§ **TASK**:
In the listing, find every line that has the string "maxReferenceBytes" and copy it.

§ **DATASET EXTRACT**:
(** Signing round trip.  With a signer and a keyring that the constructors
    accept, the keyring holding the signer's public key under its key ID, a
    reference with a positive generation and a non-zero commit that is signed
    for a valid channel is accepted by [VerifySnapshotReference] on that
    channel with the same generation and commit, when the envelope is within
    the reference size limit. *)
Theorem sign_verify_roundtrip repositoryID keyID privateKey publicKeys channel reference signer verifier :
  NewEd25519ReferenceSigner repositoryID keyID privateKey = Ok signer →
  NewEd25519ReferenceVerifier repositoryID publicKeys = Ok verifier →
  publicKeys !! keyID = Some (ed25519_Public privateKey) →
  digest_wf repositoryID → validateChannel channel = Ok tt →
  json_valid reference → sr_Generation reference ≠ 0%N →
  Digest_IsZero (sr_Commit reference) = false →
  len (canonicalJSON (ed25519_envelope signer channel reference)) ≤ maxReferenceBytes →
  run (ed25519_handler signer verifier)
    ((data <- signSnapshotReference channel reference (Some (as_signer signer))
                (Some (as_verifier verifier)) ;;
      VerifySnapshotReference data channel (Some (as_verifier verifier))) tt) tt
  = (tt, (tt, Ok {| id_RepositoryID := repositoryID; id_Generation := sr_Generation reference;
                    id_Commit := sr_Commit reference; id_Authenticated := true |})).
Proof.
  intros Hs Hv Hk Hid Hch Hj Hg Hc Hlen.
  rewrite run_mbind, (run_sign _ _ _ _ _ _ _ _ Hs Hv Hk).
  assert (decodeJSON (canonicalJSON (ed25519_envelope signer channel reference))
    = Ok (ed25519_envelope signer channel reference)) as Hd.
  { apply decode_encode.
    - by apply (ed25519_envelope_valid repositoryID keyID privateKey).
    - etransitivity; [exact Hlen|by vm_compute]. }
  pose proof (run_verify _ _ _ _ _ _ _ _ Hs Hv Hk Hd Hg Hc) as Hrun.
  unfold VerifySnapshotReference. erun. rewrite Hch. erun.
  erewrite canonicalJSON_nonempty by reflexivity.
  destruct (Z.ltb_spec maxReferenceBytes
    (len (canonicalJSON (ed25519_envelope signer channel reference)))); [lia|]. simpl.
  erun. rewrite Hrun. erun. rewrite Hc, (bool_decide_false (_ = 0%N)) by done. simpl.
  by apply NewVerifier_ok in Hv as ->.
Qed.
End Ed25519.

(** A keyed scheme that meets the law, for executions. *)
Definition toy_ed25519 : Ed25519 := {|
  ed25519_Public key := sha256 key;
  ed25519_Sign key message := sha256 key ++ sha256 message;
  ed25519_Verify public message signature := signature ==? public ++ sha256 message;
|}.
Definition toy_ed25519_laws : Ed25519Laws (H:=toy_ed25519).
Proof.
  split; simpl; intros key message _; [by rewrite bool_decide_true|].
  unfold len. by rewrite length_app, !sha256_length.
Qed.

Definition toy_key : bytes := replicate 64 x42.
Definition toy_reference : snapshotReference :=
  {| sr_Format := 1; sr_Generation := 42; sr_Commit := fixture_digest 160 |}.
Definition toy_signer : Ed25519ReferenceSigner :=
  {| es_repositoryID := fixture_digest 1; es_keyID := str "key-2026"; es_privateKey := toy_key |}.
Definition toy_keyring : gmap bytes bytes := {[ str "key-2026" := sha256 toy_key ]}.
Definition toy_verifier : Ed25519ReferenceVerifier :=
  {| ev_repositoryID := fixture_digest 1; ev_publicKeys := toy_keyring |}.

Lemma sign_verify_roundtrip_witness :
  run (ed25519_handler (H:=toy_ed25519) toy_signer toy_verifier)
    ((data <- signSnapshotReference (str "release/main") toy_reference
                (Some (as_signer toy_signer)) (Some (as_verifier toy_verifier)) ;;
      VerifySnapshotReference data (str "release/main") (Some (as_verifier toy_verifier))) tt) tt
  = (tt, (tt, Ok {| id_RepositoryID := fixture_digest 1; id_Generation := 42;
                    id_Commit := fixture_digest 160; id_Authenticated := true |})).
Proof.
  apply (@sign_verify_roundtrip toy_ed25519 toy_ed25519_laws (fixture_digest 1) (str "key-2026")
           toy_key toy_keyring (str "release/main") toy_reference toy_signer toy_verifier);
    try (by vm_compute).
Defined.

(** The golden vector of [TestSignedReferenceGoldenVector]. *)
Example golden_signed_reference :
  canonicalJSON {| se_Format := 1; se_Reference :=
    {| sp_Format := 1; sp_RepositoryID := fixture_digest 0; sp_Channel := str "release/main";
       sp_Generation := 42; sp_Commit := fixture_digest 160; sp_KeyID := str "key-2026" |};
    se_Signature := base64_StdEncoding_DecodeString (str "1FHEqLFCAyEhItXmxOBeOMVP2CGwaFe4YDCDNwImH6cemsDHqUH2LrLuacTJsSveeI9HXCA+XKO67E8i5RtyBA==") |}
  = quote_json "{'format':1,'reference':{'format':1,'repository_id':'000102030405060708090a0b0c0d0e0f101112131415161718191a1b1c1d1e1f','channel':'release/main','generation':42,'commit':'a0a1a2a3a4a5a6a7a8a9aaabacadaeafb0b1b2b3b4b5b6b7b8b9babbbcbdbebf','key_id':'key-2026'},'signature':'1FHEqLFCAyEhItXmxOBeOMVP2CGwaFe4YDCDNwImH6cemsDHqUH2LrLuacTJsSveeI9HXCA+XKO67E8i5RtyBA=='}".
Proof. by vm_compute. Qed.
Lemma SealObject_roundtrip_witness :
  mwp rand_rely any_call (SealObject (H:=toy_aead) toy_profile (str "refs/x") (str "hello")) tt []
    (λ _ _ r, ∃ envelope, r = Ok envelope ∧
      OpenObject (H:=toy_aead) toy_profile (str "refs/x") envelope = Ok (str "hello") ∧
      len envelope = len (str "hello") + ClientEncryptionCiphertextOverhead).
Proof.
  apply (@SealObject_roundtrip toy_aead toy_aead_laws); by vm_compute.
Defined.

§ **EXERCISE RESULT**:
  len (canonicalJSON (ed25519_envelope signer channel reference)) ≤ maxReferenceBytes →
  destruct (Z.ltb_spec maxReferenceBytes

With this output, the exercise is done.